* TASK ITEM
From the entries, copy out every line in which the word "Some" is found.

[Saved entries]

(** *** MaterialLambdaInterpolator: temperatures outside the anchors *)

(** No bracket is entered when [temp] lies on one side of all of [temps]. *)
Lemma interpolate_loop_outside (d : LambdaData) (temp : Q) (temps : list Q)
    (current : Q) :
  (forall t, In t temps -> temp < t) \/ (forall t, In t temps -> t < temp) ->
  interpolate_loop d temp temps current = Return current.
Proof.
  induction temps as [|t0 rest IH]; intro H; [reflexivity|].
  destruct rest as [|t1 rest']; [reflexivity|].
  cbn [interpolate_loop].
  replace (Js.ge temp t0 && Js.le temp t1) with false.
  - apply IH. destruct H as [H|H]; [left|right]; intros t Ht; apply H; right; exact Ht.
  - symmetry. apply andb_false_iff. destruct H as [H|H].
    + left. apply JsFacts.ge_false. apply H. left. reflexivity.
    + right. apply JsFacts.le_false. apply H. right. left. reflexivity.
Qed.

Section OutOfRange.

Variable SHEET_MATERIALS : MaterialTable.
Variables (material : string) (m : Material).
Hypothesis known : SHEET_MATERIALS material = Some m.
Hypothesis distinct : distinct_keys (keys (lambda m)) = true.

(** The lowest anchor and its conductivity. *)
Variables tlo llo : Q.
Hypothesis lowest_anchor : In (tlo, llo) (lambda m).
Hypothesis lowest : lower_bound tlo (keys (lambda m)).

(** Value of the variable [lambda] before the loop: the conductivity of the
    lowest anchor. *)
Lemma interpolate_outside (temp : Q) :
  (forall t, In t (keys (lambda m)) -> temp < t) \/
  (forall t, In t (keys (lambda m)) -> t < temp) ->
  interpolateSheetLambda SHEET_MATERIALS temp material = Return llo.
Proof.
  intro Hout. unfold interpolateSheetLambda. rewrite known.
  destruct (lookup (lambda m) temp) as [l|] eqn:El.
  - exfalso. destruct (lookup_In _ _ _ El) as (k & Hk & Hin).
    assert (Kin : In k (keys (lambda m))).
    { change k with (fst (k, l)). apply in_map. exact Hin. }
    destruct Hout as [H|H]; specialize (H k Kin); lra.
  - rewrite interpolate_loop_outside.
    + destruct (sort_ascending (keys (lambda m))) as [|t ts] eqn:Es.
      * apply sort_ascending_nil in Es.
        assert (Kin : In tlo (keys (lambda m))).
        { change tlo with (fst (tlo, llo)). apply in_map. exact lowest_anchor. }
        rewrite Es in Kin. destruct Kin.
      * destruct (sort_ascending_head _ _ _ Es) as [Tin Tlow].
        assert (Kin : In tlo (keys (lambda m))).
        { change tlo with (fst (tlo, llo)). apply in_map. exact lowest_anchor. }
        assert (E : t == tlo).
        { apply Qle_antisym; [apply Tlow; exact Kin | apply lowest; exact Tin]. }
        rewrite (lookup_compat _ _ _ E).
        rewrite (lookup_NoDup _ _ _ (distinct_keys_NoDupA _ distinct) lowest_anchor).
        reflexivity.
    + destruct Hout as [H|H]; [left|right]; intros t Ht; apply H;
        apply (proj1 (sort_ascending_In t _)); exact Ht.
Qed.

(** A temperature that is an anchor gets that anchor's conductivity. *)
Lemma interpolate_exact (t l : Q) :
  In (t, l) (lambda m) ->
  interpolateSheetLambda SHEET_MATERIALS t material = Return l.
Proof.
  intro Hin. unfold interpolateSheetLambda. rewrite known.
  rewrite (lookup_NoDup _ _ _ (distinct_keys_NoDupA _ distinct) Hin).
  reflexivity.
Qed.

End OutOfRange.

(** C2, as stated: with [(tlo, llo)] the lowest anchor and [thi] the highest
    anchor temperature of a known material, every temperature at or above
    [thi] gets [llo].  It fails at [thi] itself, which is an exact match. *)
Lemma interpolate_at_or_above_highest_counterexample :
  ~ (forall (tbl : MaterialTable) (material : string) (m : Material)
            (tlo llo thi temp : Q),
       tbl material = Some m ->
       distinct_keys (keys (lambda m)) = true ->
       In (tlo, llo) (lambda m) -> lower_bound tlo (keys (lambda m)) ->
       In thi (keys (lambda m)) -> upper_bound thi (keys (lambda m)) ->
       thi <= temp ->
       exists l, interpolateSheetLambda tbl temp material = Return l /\ l == llo).
Proof.
  intro H.
  destruct (H sample_materials "rubber"%string
              {| lambda := [(40, 0.040); (0, 0.034); (20, 0.036)] |}
              0 0.034 40 40) as (l & E & Hl).
  - reflexivity.
  - reflexivity.
  - simpl. tauto.
  - intros x Hx. simpl in Hx. decompose [or] Hx; subst; try lra; try contradiction.
  - simpl. tauto.
  - intros x Hx. simpl in Hx. decompose [or] Hx; subst; try lra; try contradiction.
  - lra.
  - vm_compute in E. injection E as <-. vm_compute in Hl. discriminate Hl.
Qed.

* ANSWER
Hypothesis known : SHEET_MATERIALS material = Some m.
       tbl material = Some m ->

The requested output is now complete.